UN CALCIO DA BARZELLETTA: LA FARSA ITALIANA TRA BELLE PAROLE E SQUALLIDA REALTÀ
Di Filippo Vagli
Quante volte ci
hanno anestetizzato con il mantra del “calcio italiano deve ripartire dal
basso”? Dalla strada, dicono. E poi, centri sportivi all’avanguardia per i
giovani, dirigenti nerd che mixano i big data con il “fiuto” da talent scout…
Un film trito e ritrito, una favola pronta a trasformarsi in letargo
collettivo. Ma vediamo la realtà nuda e cruda: l’Italia è e resta il paese
della raccomandazione, della “porta amica”, del figlioccio fortunato che magari
non sa neanche calciare ma gioca per diritto di nascita o per qualche sponsor
occulto. La meritocrazia? Un concetto fumoso, roba da serie tv americane. Qui
se sei senza santi in paradiso, senza investitori amici o papà CEO, puoi anche
essere Messi 2.0: non muovi foglia. Poi ci sono gli allenatori dopolavoristi,
veri nemici nascosti del talento. Quelli che ti insegnano a fare le diagonali
ma ti ammazzano qualsiasi slancio creativo. “Non perderla così, che poi ti
sgrido” — come se il calcio fosse una catena di montaggio senza fantasia. Per
ogni bambino con speranze, ce ne sono mille invisibili, smarriti, dimenticati
nel limbo della mediocrità grazie a questo sistema marcio. E il risultato?

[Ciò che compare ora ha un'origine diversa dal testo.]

(** * Drilling-permit ingestion pipeline: app.py and ingest_job.py

    A shallow embedding of the schema harmonizer, the content decoder, the
    cached source fetcher, the ingestion coordinator and the normalization
    and metrics stage of the permit tracker.

    A pandas DataFrame is a row count (its index) and an ordered list of
    named columns, each a list of cells.  Python strings are Rocq strings
    (ASCII).  Timestamps are seconds since the epoch.  Library routines that
    the repository only calls (json.loads, pandas.read_csv, the date parser,
    requests.get) are section variables. *)

From Stdlib Require Import String Ascii List Arith ZArith Bool Lia.
Import ListNotations.
Open Scope string_scope.
Open Scope list_scope.
Set Warnings "-register-all".

(** ** Values and frames *)

Inductive json : Type :=
| JNull
| JBool (b : bool)
| JNum (z : Z)
| JStr (s : string)
| JArr (l : list json)
| JObj (kv : list (string * json)).

(** A cell of a DataFrame; [VNA] is any pandas missing value
    (None, NaN, NaT, pd.NA). *)
Inductive val : Type :=
| VNA
| VStr (s : string)
| VNum (z : Z)
| VBool (b : bool)
| VJson (j : json)
| VTime (t : Z).

Definition is_na (v : val) : bool :=
  match v with VNA => true | _ => false end.

Record frame : Type := mkFrame {
  nrows : nat;
  cols : list (string * list val)
}.

(** [df.columns] *)
Definition columns (f : frame) : list string := map fst (cols f).

(** Every column holds one cell per index entry. *)
Definition wf (f : frame) : Prop :=
  Forall (fun c => length (snd c) = nrows f) (cols f).
Lemma example_clone_has_no_marker_directory (r : list str) :
  is_dir ((Example.repo ++ r) ++ [gitkeep]) (fs Example.start) = false.
Proof.
  assert (E : lookup Example.repo (fs Example.start)
              = Some (Dir [(lit ".git", Dir [(lit "HEAD", File [])])])) by reflexivity.
  unfold is_dir. rewrite <- app_assoc, lookup_app, E.
  destruct r as [|x r]; [reflexivity|]. cbn [List.app lookup assoc].
  destruct (str_eqb x (lit ".git")); [|reflexivity].
  destruct r as [|y r]; [reflexivity|]. cbn [List.app lookup assoc].
  destruct (str_eqb y (lit "HEAD")); [|reflexivity].
  destruct r; reflexivity.
Qed.

Lemma example_templates_present (name : str) :
  In name all_templates -> Example.template name <> None.
Proof.
  unfold all_templates, module_templates. cbn [In List.app]. intros H.
  split_cases; subst name; vm_compute; discriminate.
Qed.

L’unica certezza è la sconfitta annunciata. La Nazionale che non va ai
Mondiali? Non uno scherzo, ma un semplice riflesso della nostra incapacità
strutturale. Cambierà qualcosa? No, perché qui si continua a parlare tanto, a
riempirsi la bocca di buoni propositi, mentre la verità la sappiamo tutti:
l’Italia, sportivamente parlando, è un paese senza speranza. Quindi, a chi
serve tutto questo teatrino? A chi continua a propagandare rivoluzioni mai nate
e finte rivoluzioni mediatiche? Forse solo a chi vuole mantenere lo status quo,
comodo e comodo assai. Basta con le chiacchiere, spegniamo il computer e
torniamo alla strada? Magari un giorno sarà tardi anche per quello.